For this, I tried cudaSetValidDevices and magma_setdevice but they didn't help. I always see that the two MPI processors use GPU devices #0~1 sharing the resources. Does anyone suffer the same problem? Or, is Magma simply unable to choose specific GPU devices to use?
Thanks,
Hong
set specific GPU devices for different MPI processors?
Re: set specific GPU devices for different MPI processors?
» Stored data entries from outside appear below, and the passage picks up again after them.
(** C6, the code at a failing input.  With a report at midnight and a
    prescription at noon of the same day the correlator computes
    [abs((-12 h).days) = abs(-1) = 1]; with the two times exchanged it
    computes [abs((12 h).days) = 0].  The absolute value is taken of the
    floored day count, not of the time difference; seven and a half days
    count as 8 when the report comes first and as 7 when it comes
    last. *)
Theorem C6_day_difference_at_half_day :
  iso_parse "2024-01-01T00:00:00" = Return midnight
  /\ iso_parse "2024-01-01T12:00:00" = Return noon
  /\ time_diff_of midnight noon = Return 1%Z
  /\ time_diff_of noon midnight = Return 0%Z
  /\ iso_parse "2024-01-08T12:00:00" = Return noon_day7
  /\ time_diff_of midnight noon_day7 = Return 8%Z
  /\ time_diff_of noon_day7 midnight = Return 7%Z
  /\ (exists r,
        correlate_with_medications iso_parse half_day_memory "p1" "dizzy"
        = Return r
        /\ map days_apart (correlations_of r) = [1%Z])
  /\ (exists r,
        correlate_with_medications iso_parse half_day_swapped_memory
                                   "p1" "dizzy"
        = Return r
        /\ map days_apart (correlations_of r) = [0%Z]).
Proof.
  repeat split; try reflexivity; eexists; split; reflexivity.
Qed.

Lemma ltb_true_leb (a b : string) :
  String.ltb a b = true -> String.leb a b = true.
Proof. unfold String.ltb, String.leb. now destruct (String.compare a b). Qed.

Lemma ltb_false_leb (a b : string) :
  String.ltb a b = false -> String.leb b a = true.
Proof.
  unfold String.ltb, String.leb. rewrite (String.compare_antisym a b).
  now destruct (String.compare b a).
Qed.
You can try setting $CUDA_VISIBLE_DEVICES in the environment. It looks like you can set this early on in your program — before doing any CUDA calls — and it will still have effect. Here's some sample code:
Sample output on a 4 GPU node (sorted for clarity):
Sorry this is a bit of a hack. MAGMA really needs a magma_set_visible_devices function that changes what MAGMA thinks devices 0, 1, ... are.
-mark
Code: Select all
#include <cuda_runtime.h>
#include <assert.h>
#include <stdio.h>
#include <stdlib.h>
#include <mpi.h>
// -----------------------------------------------------------------------------
void listdev( int rank )
{
cudaError_t err;
int dev_cnt = 0;
err = cudaGetDeviceCount( &dev_cnt );
assert( err == cudaSuccess || err == cudaErrorNoDevice );
printf( "rank %d, cnt %d\n", rank, dev_cnt );
cudaDeviceProp prop;
for (int dev = 0; dev < dev_cnt; ++dev) {
err = cudaGetDeviceProperties( &prop, dev );
assert( err == cudaSuccess );
printf( "rank %d, dev %d, prop %s, pci %d, %d, %d\n",
rank, dev,
prop.name,
prop.pciBusID,
prop.pciDeviceID,
prop.pciDomainID );
}
}
// -----------------------------------------------------------------------------
int main( int argc, char** argv )
{
MPI_Init( &argc, &argv );
int rank;
MPI_Comm_rank( MPI_COMM_WORLD, &rank );
if (rank == 0)
setenv( "CUDA_VISIBLE_DEVICES", "0,1", 1 );
else
setenv( "CUDA_VISIBLE_DEVICES", "2,3", 1 );
printf( "rank %d, CUDA_VISIBLE_DEVICES=%s\n",
rank, getenv( "CUDA_VISIBLE_DEVICES" ));
listdev( rank );
MPI_Finalize();
return 0;
}
Code: Select all
>> mpirun -np 4 ./mpi-cuda-valid-devices
[mgates@b01 test]$ mpirun -np 4 ./mpi-cuda-visible-devices
rank 0, CUDA_VISIBLE_DEVICES 0,1
rank 0, cnt 2
rank 0, dev 0, prop GeForce GTX 1060 6GB, pci 2, 0, 0
rank 0, dev 1, prop GeForce GTX 1060 6GB, pci 4, 0, 0
rank 1, CUDA_VISIBLE_DEVICES 2,3
rank 1, cnt 2
rank 1, dev 0, prop GeForce GTX 1060 6GB, pci 132, 0, 0 # i.e., device 2
rank 1, dev 1, prop GeForce GTX 1060 6GB, pci 133, 0, 0 # i.e., device 3
rank 2, CUDA_VISIBLE_DEVICES 2,3
rank 2, cnt 2
rank 2, dev 0, prop GeForce GTX 1060 6GB, pci 132, 0, 0
rank 2, dev 1, prop GeForce GTX 1060 6GB, pci 133, 0, 0
rank 3, CUDA_VISIBLE_DEVICES 2,3
rank 3, cnt 2
rank 3, dev 0, prop GeForce GTX 1060 6GB, pci 132, 0, 0
rank 3, dev 1, prop GeForce GTX 1060 6GB, pci 133, 0, 0
-mark
Re: set specific GPU devices for different MPI processors?
Great! I've confirmed your remedy works. Now I could obtain better load balance of my computations and achieve 20~30% of speed-up. Thanks.